Weaning Has Me Worried Sick

My son had a bit of the sniffles this entire week. Nothing major, a low grade fever off and on for a day or so, a little bit of a drippy nose, waking up with a crust of boogers all over his face. He was never sick enough to stay home from daycare, although I gave him a dose of medicine once when he woke up in the middle of the night coughing.

Miles has had the occasional cold, starting from when he was a tiny thing, only three weeks old. My husband is a teacher so he brought home a bug, I caught it and passed it on to the baby. Because I was breastfeeding, the baby got the mildest form of the cold of all of us, but it was still hard to see him sick, struggling to nurse and breathe at the same time with a stuffy nose. But honestly, that's been the worst of it. Runny or stuffed noses, fevers, accompanied with clinginess and a desire to nurse non-stop. We've never had a case of diarrhea, no puking, no ear infections. His pediatrician has even remarked that he has the thinnest medical file of a kid in daycare he's ever seen.

I was talking to another mom once about poop (what else?) and she said how the worst poop she's ever smelled is when her kids were on antibiotics. "Am I right?" she asked. "Isn't it awful?" She was totally stunned when I told her that my son has never been on antibiotics so I couldn't say.

Breastfeeding has really been the best thing ever for keeping my son healthy. And though after three years I have HAD.ENOUGH. I'm totally afraid to wean him. Because I know the second we stop nursing, something catastrophic will happen.

I've heard the horror stories from too many moms to not know how this will end. You wean your  kid, then he gets the plague and you no longer even have breastfeeding as a way to comfort him.

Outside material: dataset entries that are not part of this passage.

(** The in-memory document after [user.points += randomPoints]. *)
Definition awardedUser (u : User.t) (env : ClaimEnv) : User.t :=
  User.mk (User._id u) (User.name u)
          (Number_add (User.points u) (randomPoints env)).

(** Sum of the awards that the history log records for user [id]. *)
Fixpoint awarded (id : ObjectId) (hs : list History.t) : Z :=
  match hs with
  | [] => 0
  | h :: hs' =>
      (if (History.userId h =? id)%N then History.points h else 0)
      + awarded id hs'
  end.

(** Consistency of the two collections: ids are unique; every balance is a
    non-negative double, is at least each award recorded for the user, and
    is the sum of those awards as long as that sum is at most [2 ^ 53]; and
    every record holds an award between 1 and 10 for a user in the
    collection. *)
Record consistent (w : World) : Prop := mkConsistent {
  ids_unique : NoDup (User._id <$> users w);
  balance_of_history :
    ∀ u, u ∈ users w →
      isNumber (User.points u) ∧ 0 ≤ User.points u
      ∧ (awarded (User._id u) (histories w) ≤ 2 ^ 53 →
         User.points u = awarded (User._id u) (histories w))
      ∧ ∀ h, h ∈ histories w → History.userId h = User._id u →
             History.points h ≤ User.points u;
  history_wf :
    ∀ h, h ∈ histories w →
      1 ≤ History.points h ≤ 10
      ∧ ∃ u, u ∈ users w ∧ User._id u = History.userId h
}.

(** No storage call of the claim fails. *)
Definition noFault (env : ClaimEnv) : Prop :=
  findFails env = false ∧ saveUserFails env = false
  ∧ saveHistoryFails env = false ∧ commitFails env = false.

(** ** A concrete ObjectId cast: strings of 24 hexadecimal digits *)

Definition hexDigit (c : N) : option N :=
  (if (48 <=? c) && (c <=? 57) then Some (c - 48)
   else if (97 <=? c) && (c <=? 102) then Some (c - 87)
   else if (65 <=? c) && (c <=? 70) then Some (c - 55)
   else None)%N.

Fixpoint parseHex (acc : N) (s : JsStr) : option N :=
  match s with
  | [] => Some acc
  | c :: s' =>
      match hexDigit c with
      | Some d => parseHex (16 * acc + d)%N s'
      | None => None
      end
  end.

Definition castHex24 (v : JsValue) : option ObjectId :=
  match v with
  | JsString s => if (length s =? 24)%nat then parseHex 0%N s else None
  | _ => None
  end.

(** Sample requests. *)
Definition idAda : ObjectId := default 0%N (parseHex 0%N (js "507f1f77bcf86cd799439011")).

Definition bodyAddAda : gmap string JsValue := {[ "name" := JsString (js " Ada ") ]}.

Definition bodyClaimAda : gmap string JsValue :=
  {[ "userId" := JsString (js "507f1f77bcf86cd799439011") ]}.

Definition bodyClaimNobody : gmap string JsValue :=
  {[ "userId" := JsString (js "0123456789abcdef01234567") ]}.

Definition envAddAda : AddUserEnv := mkAddUserEnv idAda false.

(** The doubles written 0.7, 0.05 and 0.99. *)
Definition d0_7 : Float64 := mkFloat64 6305039478318694 (-53).
Definition d0_05 : Float64 := mkFloat64 7205759403792794 (-57).
Definition d0_99 : Float64 := mkFloat64 8917127262193582 (-53).

(** No storage fault; [Math.random()] returned [r] at time [t]. *)
Definition envClaim (r : Float64) (t : Z) : ClaimEnv :=
  mkClaimEnv r t false false false false.

(** The database after registering Ada. *)
Definition worldAda : World := snd (add_user bodyAddAda envAddAda emptyWorld).

(** Ada registers, then claims at times 1, 2 and 3. *)
Definition demoRequests : list Request :=
  [ PostAddUser bodyAddAda envAddAda;
    PostClaimPoints bodyClaimAda (envClaim d0_7 1);
    PostClaimPoints bodyClaimAda (envClaim d0_05 2);
    PostClaimPoints bodyClaimAda (envClaim d0_99 3) ].

Definition worldDemo : World := serve castHex24 demoRequests emptyWorld.

(** Ada's first claim, on its own: the response and the world after it. *)
Definition respClaimed : Response :=
  mkResponse 200 (ClaimJson (User.mk idAda (js "Ada") 8) "8 points awarded").

Definition worldClaimed : World :=
  snd (claim_points castHex24 bodyClaimAda (envClaim d0_7 1) worldAda).

Definition idNobody : ObjectId :=
  default 0%N (parseHex 0%N (js "0123456789abcdef01234567")).

Definition bodyBlankName : gmap string JsValue := {[ "name" := JsString (js "  ") ]}.

(** ** Vocabulary of the further properties *)

Definition sumZ (l : list Z) : Z := foldr Z.add 0 l.

(** All points held by users, and all points the log records. *)
Definition totalPoints (w : World) : Z := sumZ (User.points <$> users w).
Definition totalAwards (w : World) : Z := sumZ (History.points <$> histories w).


(** A name as [trim] leaves it when it is not blank: not empty, and no
    white space first or last. *)
Definition cleanName (n : JsStr) : Prop :=
  n ≠ []
  ∧ (∀ c, head n = Some c → isWhiteSpace c = false)
  ∧ (∀ c, last n = Some c → isWhiteSpace c = false).

(** The double [ceil ((n - 1) * 2 ^ 53 / 10) * 2 ^ -53], just above
    [(n - 1) / 10]. *)
Definition drawFor (n : Z) : Float64 :=
  mkFloat64 (((n - 1) * 2 ^ 53 + 9) / 10) (-53).

(** More sample requests. *)
Definition bodyClaimMalformed : gmap string JsValue :=
  {[ "userId" := JsString (js "abc") ]}.

Definition bodyClaimZero : gmap string JsValue := {[ "userId" := JsNumber 0 ]}.


(** The history insert fails; the calls before it go through. *)
Definition envInsertFails : ClaimEnv := mkClaimEnv d0_7 1 false false true false.

(** The double 0, for which the award is 1. *)
Definition d0_0 : Float64 := mkFloat64 0 (-1074).

(** A database whose one user holds [2 ^ 53] points. *)
Definition worldBig : World :=
  mkWorld [User.mk idAda (js "Ada") (2 ^ 53)] [] [].

(** Ada registers and then claims [n] times, each time with an award of 8. *)
Definition saturated (n : nat) : World :=
  serve castHex24
    (PostAddUser bodyAddAda envAddAda
     :: replicate n (PostClaimPoints bodyClaimAda (envClaim d0_7 1)))
    emptyWorld.

(** [2 ^ 50] such claims bring the balance to [2 ^ 53]. *)
Definition manyClaims : nat := Z.to_nat (2 ^ 50).

Definition worldSaturated : World := saturated manyClaims.

(** One more claim, with an award of 1. *)
Definition claimOne : Request := PostClaimPoints bodyClaimAda (envClaim d0_0 2).

(** * Properties *)

(** ** Strings *)

Lemma trimStart_nil (s : JsStr) :
  trimStart s = [] ↔ Forall (λ c, isWhiteSpace c = true) s.
Proof.
  induction s as [|c s IH]; simpl.
  - split; [constructor | done].
  - destruct (isWhiteSpace c) eqn:Hc.
    + rewrite IH. split; [by constructor | by inversion 1].
    + split; [done |]. inversion 1; congruence.
Qed.

(** What [trimStart] keeps does not start with white space. *)
Lemma trimStart_ws (s : JsStr) :
  Forall (λ c, isWhiteSpace c = true) (trimStart s) → trimStart s = [].
Proof.
  induction s as [|c s IH]; simpl; [done |].
  destruct (isWhiteSpace c) eqn:Hc; [done |].
  inversion 1; congruence.
Qed.

Lemma trim_nil (s : JsStr) :
  trim s = [] ↔ Forall (λ c, isWhiteSpace c = true) s.
Proof.
  unfold trim, trimEnd. rewrite <- trimStart_nil. split.
  - intros H. apply (f_equal reverse) in H. rewrite reverse_involutive in H.
    simpl in H. apply trimStart_nil in H. rewrite Forall_reverse in H.
    by apply trimStart_ws.
  - intros ->. reflexivity.
Qed.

I know women who have nursed their kids until they self-weaned and wham! next thing you know, the kid ends up in the hospital with something awful.

It makes sense, in a way. The research shows a child's immune system isn't fully formed until about age 5 and most of us don't nurse for that long (and I have NO desire to be nursing a kid who's in kindergarten....NONE). At some point you're probably going to have a child whose immune system isn't yet completely developed, who is covered in a coating of germs from his classmates and playmates and who is no longer breastfeeding. That is a recipe for disaster and I wonder how long we can make it unscathed.

So for now, although I'm ready to be done, I'm sticking it out a little longer, for the health of my son. At least through the end of flu season.  I hope.